In Kissing Christine, Larry and Christine meet for a first date at a Thai restaurant. Their conversation reveals that both parties are emotionally adrift: Christine's appearance has been drastically altered from reconstructive surgery post a traumatic accident, while Larry is a married man who has recently separated from his wife and is struggling with loneliness. As they share their personal histories, they form an unexpected connection rooted in radical transparency. Through mutual vulnerability, the two being to bridge their seas of isolation, as the play concludes with a sweet, albeit tentative emotional connection, symbolized by a kiss.

==Characters==
===Cast===

| Role | Actors Theatre of Louisville, Lousville 1983 | Phoenix Theatre, New York 1996 | Primary Stages, New York 1996 |
|---|---|---|---|
| Eli | Daniel Oreskes | Jud Meyers | Daniel Oreskes |
| Larry/Terry | Christopher Evan Welch | Joe Golden | Jake Weber |
| Christine | Laura Hughes | Pamela Gray | Laura Hughes |
| Server | Elaine C. Bell | Kira Madallo Sesay | Reiko Aylesworth |

==Productions==

===Actors Theatre of Louisville===
Missing/Kissing had its World Premiere at the Actors Theatre of Louisville as part of the 20th annual Humana Festival of New American Plays, running from March 2 through March 30, 1996. Directed by Doug Hughes, the production featured Christopher Evan Welch, Laura Hughes, Elaine C. Bell, and Daniel Oreskes. The creative team included Paul Owen (sets), Jeanette deJong (costumes), T.J. Gerckens (lights), Michael Rasbury (sound), and Ron Riall (props).

===Phoenix Theatre===
Missing/Kissing had its East Coast premiere with Phoenix Theatre Company at the Performing Arts Center at Purchase College, running from September 28 through October 13, 1996.Directed by Maria Mileaf, the production featured Joe Golden, Jud Meyers, Pamela Gray, and Kira Madallo Sesay. The creative team included Paul Owen (sets), Amela Baksic (costumes), Shawn K. Kaufman (lights), and Scott Stauffer (sound).

===Primary Stages===
Missing/Kissing had its Off-Broadway premiere with Primary Stages, in association with producer Seth Gordon, at the 45th Street Theatre. Directed by Shanley, the cast featured Daniel Oreskes, Jake Weber, Laura Hughes, and Reiko Aylesworth. The creative team included Brad Stokes (sets), Laura Bauer (costumes), Brian Nason (lights), David Van Tieghem (original music & sound), and Sally Plass (props).

==Reception==
Missing/Kissing received mixed reviews, with most outlets criticizing "Missing Marisa" and praising "Kissing Christine."
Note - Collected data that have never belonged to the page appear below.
(* ===== verification/Stomach_cp_cache.v ===== *)
(** * Stomach_cp_cache: the replay window of capsule digests

    Model of [firmware/components/stomach/stomach_cp_cache.c]: a ring of the
    last 16 digests.  It is refined to a bounded first-in first-out list, from
    which the replay guarantee follows. *)

From S2P Require Import Prelude Bytes.

Definition STOMACH_CP_CACHE_SIZE : nat := 16.
Definition STOMACH_CP_DIGEST_LEN : nat := 32.

Record stomach_cp_cache := mk_stomach_cp_cache {
  sc_entries : list bytes;
  sc_next : nat;
  sc_count : nat;
}.

Definition digest_equals (left right : bytes) : bool := bool_decide (left = right).

Definition stomach_cp_cache_clear (cache : option stomach_cp_cache) : option stomach_cp_cache :=
  match cache with
  | None => None
  | Some _ => Some (mk_stomach_cp_cache
                (replicate STOMACH_CP_CACHE_SIZE (zeros STOMACH_CP_DIGEST_LEN)) 0 0)
  end.

Definition stomach_cp_cache_init := stomach_cp_cache_clear.

Definition stomach_cp_cache_contains (cache : option stomach_cp_cache) (digest : option bytes) : bool :=
  match cache, digest with
  | Some c, Some d => existsb (λ e, digest_equals e d) (take (sc_count c) (sc_entries c))
  | _, _ => false
  end.

Definition stomach_cp_cache_seen_or_add (cache : option stomach_cp_cache) (digest : option bytes)
    : option stomach_cp_cache * bool :=
  match cache, digest with
  | Some c, Some d =>
    if stomach_cp_cache_contains cache digest then (cache, true) else
    (Some (mk_stomach_cp_cache (<[sc_next c := d]> (sc_entries c))
             ((sc_next c + 1) mod STOMACH_CP_CACHE_SIZE)%nat
             (if decide (sc_count c < STOMACH_CP_CACHE_SIZE)%nat then S (sc_count c) else sc_count c)),
     false)
  | _, _ => (cache, true)
  end.

Definition stomach_cp_cache_count (cache : option stomach_cp_cache) : nat :=
  match cache with Some c => sc_count c | None => 0 end.

(** ** The abstract window: the remembered digests, oldest first *)
Definition window (c : stomach_cp_cache) : list bytes :=
  if decide (sc_count c < STOMACH_CP_CACHE_SIZE)%nat then take (sc_count c) (sc_entries c)
  else drop (sc_next c) (sc_entries c) ++ take (sc_next c) (sc_entries c).

Definition push (d : bytes) (l : list bytes) : list bytes * bool :=
  if decide (d ∈ l) then (l, true)
  else ((if decide (List.length l < STOMACH_CP_CACHE_SIZE)%nat then l else tail l) ++ [d], false).

Record sc_inv (c : stomach_cp_cache) : Prop := {
  sc_inv_entries : List.length (sc_entries c) = STOMACH_CP_CACHE_SIZE;
  sc_inv_count : (sc_count c ≤ STOMACH_CP_CACHE_SIZE)%nat;
  sc_inv_next : (sc_next c < STOMACH_CP_CACHE_SIZE)%nat;
  sc_inv_fill : (sc_count c < STOMACH_CP_CACHE_SIZE)%nat → sc_next c = sc_count c;
}.

Lemma window_length c : sc_inv c → List.length (window c) = sc_count c.
Proof.
  intros [He Hc Hn Hf]. unfold window. case_decide.
  - rewrite length_take. lia.
  - rewrite length_app, length_drop, length_take. lia.
Qed.

Lemma window_elem c d :
  sc_inv c → d ∈ window c ↔ existsb (λ e, digest_equals e d) (take (sc_count c) (sc_entries c)) = true.
Proof.
  intros [He Hc Hn Hf]. rewrite existsb_exists.
  assert (d ∈ window c ↔ d ∈ take (sc_count c) (sc_entries c)) as ->.
  { unfold window. case_decide; [done|]. rewrite (take_ge _ (sc_count c)) by lia.
    rewrite elem_of_app. rewrite <- (take_drop (sc_next c) (sc_entries c)) at 3.
    rewrite elem_of_app. tauto. }
  unfold digest_equals. split.
  - intros Hd. exists d. split; [by apply list_elem_of_In|by apply bool_decide_eq_true].
  - intros (e & Hin & Heq). bools. subst. by apply list_elem_of_In.
Qed.

Lemma seen_or_add_ok c d :
  sc_inv c →
  let '(c', seen) := stomach_cp_cache_seen_or_add (Some c) (Some d) in
  ∃ c1, c' = Some c1 ∧ sc_inv c1 ∧ push d (window c) = (window c1, seen).
Proof.
  intros Hinv. pose proof Hinv as [He Hc Hn Hf]. pose proof (window_elem c d Hinv) as Hel.
  unfold stomach_cp_cache_seen_or_add, push. cbn [stomach_cp_cache_contains].
  destruct (existsb _ _) eqn:E.
  { exists c. assert (d ∈ window c) as Hin by tauto. by rewrite decide_True. }
  assert (d ∉ window c) as Hni by (intros Hd; by apply Hel in Hd).
  rewrite (decide_False _ _ Hni). rewrite (window_length c Hinv).
  eexists. split; [reflexivity|]. unfold STOMACH_CP_CACHE_SIZE in *.
  destruct (decide (sc_count c < 16)%nat) as [Hlt|Hge].
  - rewrite (Hf Hlt) in *. split.
    + constructor; cbn [sc_entries sc_next sc_count]; rewrite ?length_insert; unfold STOMACH_CP_CACHE_SIZE.
      * done.
      * lia.
      * apply Nat.mod_upper_bound. lia.
      * intros. rewrite Nat.mod_small by lia. lia.
    + unfold window. cbn [sc_entries sc_next sc_count]. unfold STOMACH_CP_CACHE_SIZE. rewrite (decide_True _ _ Hlt). f_equal.
      assert (take (S (sc_count c)) (<[sc_count c:=d]> (sc_entries c)) = take (sc_count c) (sc_entries c) ++ [d]) as Ht.
      { rewrite (take_S_r _ _ d) by (apply list_lookup_insert_eq; lia). by rewrite take_insert_ge by lia. }
      case_decide as Hs; [by rewrite Ht|].
      assert (S (sc_count c) = 16%nat) as Hs' by lia. replace (sc_count c + 1)%nat with 16%nat by lia.
      rewrite Nat.Div0.mod_same. rewrite drop_0, app_nil_r. rewrite <- Ht, Hs'.
      by rewrite take_ge by (rewrite length_insert; lia).
  - assert (sc_count c = 16%nat) as Hc16 by lia. split.
    + constructor; cbn [sc_entries sc_next sc_count]; rewrite ?length_insert; unfold STOMACH_CP_CACHE_SIZE.
      * done.
      * lia.
      * apply Nat.mod_upper_bound. lia.
      * lia.
    + unfold window. cbn [sc_entries sc_next sc_count]. unfold STOMACH_CP_CACHE_SIZE. rewrite !(decide_False _ _ Hge). f_equal.
      destruct (lookup_lt_is_Some_2 (sc_entries c) (sc_next c)) as [x Hx]; [lia|].
      rewrite (drop_S _ _ _ Hx). cbn [tl app].
      destruct (decide (sc_next c = 15%nat)) as [->|Hne].
      * change ((15 + 1) mod 16)%nat with 0%nat. rewrite drop_0, app_nil_r.
        rewrite (drop_ge _ 16) by lia. simpl.
        rewrite <- (take_ge (<[15%nat:=d]> (sc_entries c)) 16) by (rewrite length_insert; lia).
        rewrite (take_S_r (<[15%nat:=d]> (sc_entries c)) 15 d) by (apply list_lookup_insert_eq; lia).
        by rewrite take_insert_ge by lia.
      * rewrite Nat.mod_small by lia. replace (sc_next c + 1)%nat with (S (sc_next c)) by lia.
        rewrite (take_S_r _ _ d) by (apply list_lookup_insert_eq; lia).
        rewrite drop_insert_lt, take_insert_ge by lia. by rewrite <- app_assoc.
Qed.

(** ** Sequences of digests *)
Fixpoint sc_run (ds : list bytes) (c : option stomach_cp_cache) : option stomach_cp_cache * list bool :=
  match ds with
  | [] => (c, [])
  | d :: ds' =>
    let '(c1, seen) := stomach_cp_cache_seen_or_add c (Some d) in
    let '(c2, res) := sc_run ds' c1 in (c2, seen :: res)
  end.

(** How many of the answers were "new". *)
Definition accepted (res : list bool) : nat := List.length (filter (λ b, b = false) res).

Lemma sc_run_window ds c d l1 l2 :
  sc_inv c → window c = l1 ++ d :: l2 →
  let '(c', res) := sc_run ds (Some c) in
  (List.length l2 + accepted res < STOMACH_CP_CACHE_SIZE)%nat →
  ∃ c1 l1' l2', c' = Some c1 ∧ sc_inv c1 ∧ window c1 = l1' ++ d :: l2'.
Proof.
  revert c l1 l2. induction ds as [|e ds IH]; intros c l1 l2 Hinv Hw; cbn [sc_run]; [eauto 10|].
  pose proof (seen_or_add_ok c e Hinv) as H. destruct (stomach_cp_cache_seen_or_add _ _) as [c' seen].
  destruct H as (c1 & -> & Hinv1 & Hp). unfold push in Hp.
  pose proof (window_length c Hinv) as Hlen. pose proof (sc_inv_count c Hinv) as Hcnt.
  rewrite Hw in Hp, Hlen. rewrite length_app in Hlen. simpl in Hlen.
  destruct (decide (e ∈ l1 ++ d :: l2)).
  - injection Hp as Hw1 <-. specialize (IH c1 l1 l2 Hinv1 (eq_sym Hw1)).
    destruct (sc_run ds (Some c1)) as [c2 res]. intros Hlt. by apply IH.
  - injection Hp as Hw1 <-. unfold accepted. 
    assert (∀ res, (List.length l2 + List.length (filter (λ b, b = false) (false :: res)) < STOMACH_CP_CACHE_SIZE)%nat →
      (List.length (l2 ++ [e]) + accepted res < STOMACH_CP_CACHE_SIZE)%nat ∧ (List.length l2 < 15)%nat) as Hacc.
    { intros res. rewrite length_app. simpl. unfold accepted, STOMACH_CP_CACHE_SIZE. lia. }
    destruct (sc_run ds (Some c1)) as [c2 res] eqn:Er. intros [Hlt H15]%Hacc.
    destruct (decide _) as [Hroom|Hfull].
    + specialize (IH c1 l1 (l2 ++ [e]) Hinv1). rewrite Er in IH. apply IH; [|done].
      rewrite <- Hw1, <- app_assoc. done.
    + rewrite length_app in Hfull. simpl in Hfull. unfold STOMACH_CP_CACHE_SIZE in Hfull, Hcnt.
      destruct l1 as [|x l1]; simpl in *; [lia|].
      specialize (IH c1 l1 (l2 ++ [e]) Hinv1). rewrite Er in IH. apply IH; [|done].
      rewrite <- Hw1, <- app_assoc. done.
Qed.

(** ** Properties *)

(** The ring is a bounded first-in first-out list: from any well-formed
    cache, [seen_or_add] answers whether the digest is among the remembered
    ones; when it is not, the digest is appended and, with 16 remembered, the
    oldest one forgotten. *)
Theorem stomach_cache_refines_fifo c d :
  sc_inv c →
  let '(c', seen) := stomach_cp_cache_seen_or_add (Some c) (Some d) in
  ∃ c1, c' = Some c1 ∧ sc_inv c1 ∧ push d (window c) = (window c1, seen) ∧
        stomach_cp_cache_count c' = List.length (window c1).
Proof.
  intros Hinv. pose proof (seen_or_add_ok c d Hinv) as H.
  destruct (stomach_cp_cache_seen_or_add _ _) as [c' seen]. destruct H as (c1 & -> & H1 & H2).
  exists c1. split_and!; try done. simpl. by rewrite window_length.
Qed.

Definition witness_cache : stomach_cp_cache :=
  mk_stomach_cp_cache (replicate STOMACH_CP_CACHE_SIZE (zeros STOMACH_CP_DIGEST_LEN)) 0 0.
Lemma witness_cache_inv : sc_inv witness_cache.
Proof. constructor; simpl; unfold STOMACH_CP_CACHE_SIZE; lia || done. Qed.
Definition digest_of (n : Z) : bytes := n :: zeros 31.

Lemma stomach_cache_refines_fifo_witness :
  ∃ c1, (stomach_cp_cache_seen_or_add (Some witness_cache) (Some (digest_of 1))).1 = Some c1 ∧
        sc_inv c1 ∧ push (digest_of 1) (window witness_cache) = (window c1, false).
Proof.
  destruct (stomach_cache_refines_fifo witness_cache (digest_of 1) witness_cache_inv) as (c1 & E & Hi & Hp & _).
  exists c1. split; [exact E|]. split; [exact Hi|]. exact Hp.
Defined.

(** C7: replay protection.  From an initialised cache and after any history, a
    digest that was just accepted as new is recognised when presented again, as
    long as fewer than 16 other digests were accepted in between. *)
Theorem stomach_cache_replay_window history d later :
  let c0 := stomach_cp_cache_init (Some witness_cache) in
  let c1 := (sc_run history c0).1 in
  let '(c2, seen) := stomach_cp_cache_seen_or_add c1 (Some d) in
  let '(c3, res) := sc_run later c2 in
  seen = false → (accepted res < STOMACH_CP_CACHE_SIZE)%nat →
  (stomach_cp_cache_seen_or_add c3 (Some d)).2 = true.
Proof.
  cbv zeta. assert (∃ c1, (sc_run history (stomach_cp_cache_init (Some witness_cache))).1 = Some c1 ∧ sc_inv c1)
    as (c1 & -> & Hinv1).
  { change (stomach_cp_cache_init (Some witness_cache)) with (Some witness_cache).
    generalize witness_cache_inv. generalize witness_cache as c.
    induction history as [|e history IH]; intros c Hc; cbn [sc_run]; [eauto|].
    pose proof (seen_or_add_ok c e Hc) as H. destruct (stomach_cp_cache_seen_or_add _ _) as [c' s].
    destruct H as (c2 & -> & H2 & _). specialize (IH c2 H2). by destruct (sc_run history (Some c2)). }
  pose proof (seen_or_add_ok c1 d Hinv1) as H. destruct (stomach_cp_cache_seen_or_add _ _) as [c2' seen].
  destruct H as (c2 & -> & Hinv2 & Hp). destruct (sc_run later (Some c2)) as [c3' res] eqn:Er.
  intros -> Hacc. unfold push in Hp. case_decide; [done|]. injection Hp as Hw.
  pose proof (sc_run_window later c2 d _ [] Hinv2 (eq_sym Hw)) as Hrw. rewrite Er in Hrw.
  destruct (Hrw Hacc) as (c3 & l1 & l2 & -> & Hinv3 & Hw3).
  pose proof (seen_or_add_ok c3 d Hinv3) as H3. destruct (stomach_cp_cache_seen_or_add _ _) as [c4 s4].
  destruct H3 as (c5 & _ & _ & Hp). unfold push in Hp. rewrite decide_True in Hp; [by injection Hp|].
  rewrite Hw3. set_solver.
Qed.

Lemma stomach_cache_replay_window_witness :
  let c0 := stomach_cp_cache_init (Some witness_cache) in
  let c2 := (stomach_cp_cache_seen_or_add (sc_run [digest_of 1; digest_of 2] c0).1 (Some (digest_of 3))).1 in
  (stomach_cp_cache_seen_or_add (sc_run (map digest_of [4; 5; 6; 7; 8; 9; 10; 11; 12; 13; 14; 15; 16; 17; 18]) c2).1
     (Some (digest_of 3))).2 = true.
Proof.
  intros c0 c2.
  pose proof (stomach_cache_replay_window [digest_of 1; digest_of 2] (digest_of 3)
    (map digest_of [4; 5; 6; 7; 8; 9; 10; 11; 12; 13; 14; 15; 16; 17; 18])) as H.
  vm_compute in H. vm_compute. exact (H eq_refl ltac:(lia)).
Defined.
Alvin Klein of The New York Times noted, "Be forewarned that it takes about 22 minutes and an intermission to arrive at Kissing Christine, the better and longer part of an evening that begins and is almost done in by an oblique curtain raiser, Missing Marisa. The first play on the evening's double bill is a puzzlement and a downer. Who is Marisa? Where is she? Is she coming to dinner? If not, how come Eli is roasting a chicken? All too soon, it is easy to ask one's own question: who cares?".

Howard Waxman of Variety offered similar sentiments, writing "The first, shorter, and less clever of the two pieces is “Missing Marisa,” in which two men who imagine themselves to be witty exchange verbal jabs over the meaning of friendship, love and maturity... Food plays an important role in both of John Patrick Shanley's new one-act plays, so it is not out of line to say that the evening offers up a strange combination of several subtle and intriguing Eastern spices embedded in some awfully ripe cheese. Delicious moments are overwhelmed before they can be savored and we leave the table wanting less, not more."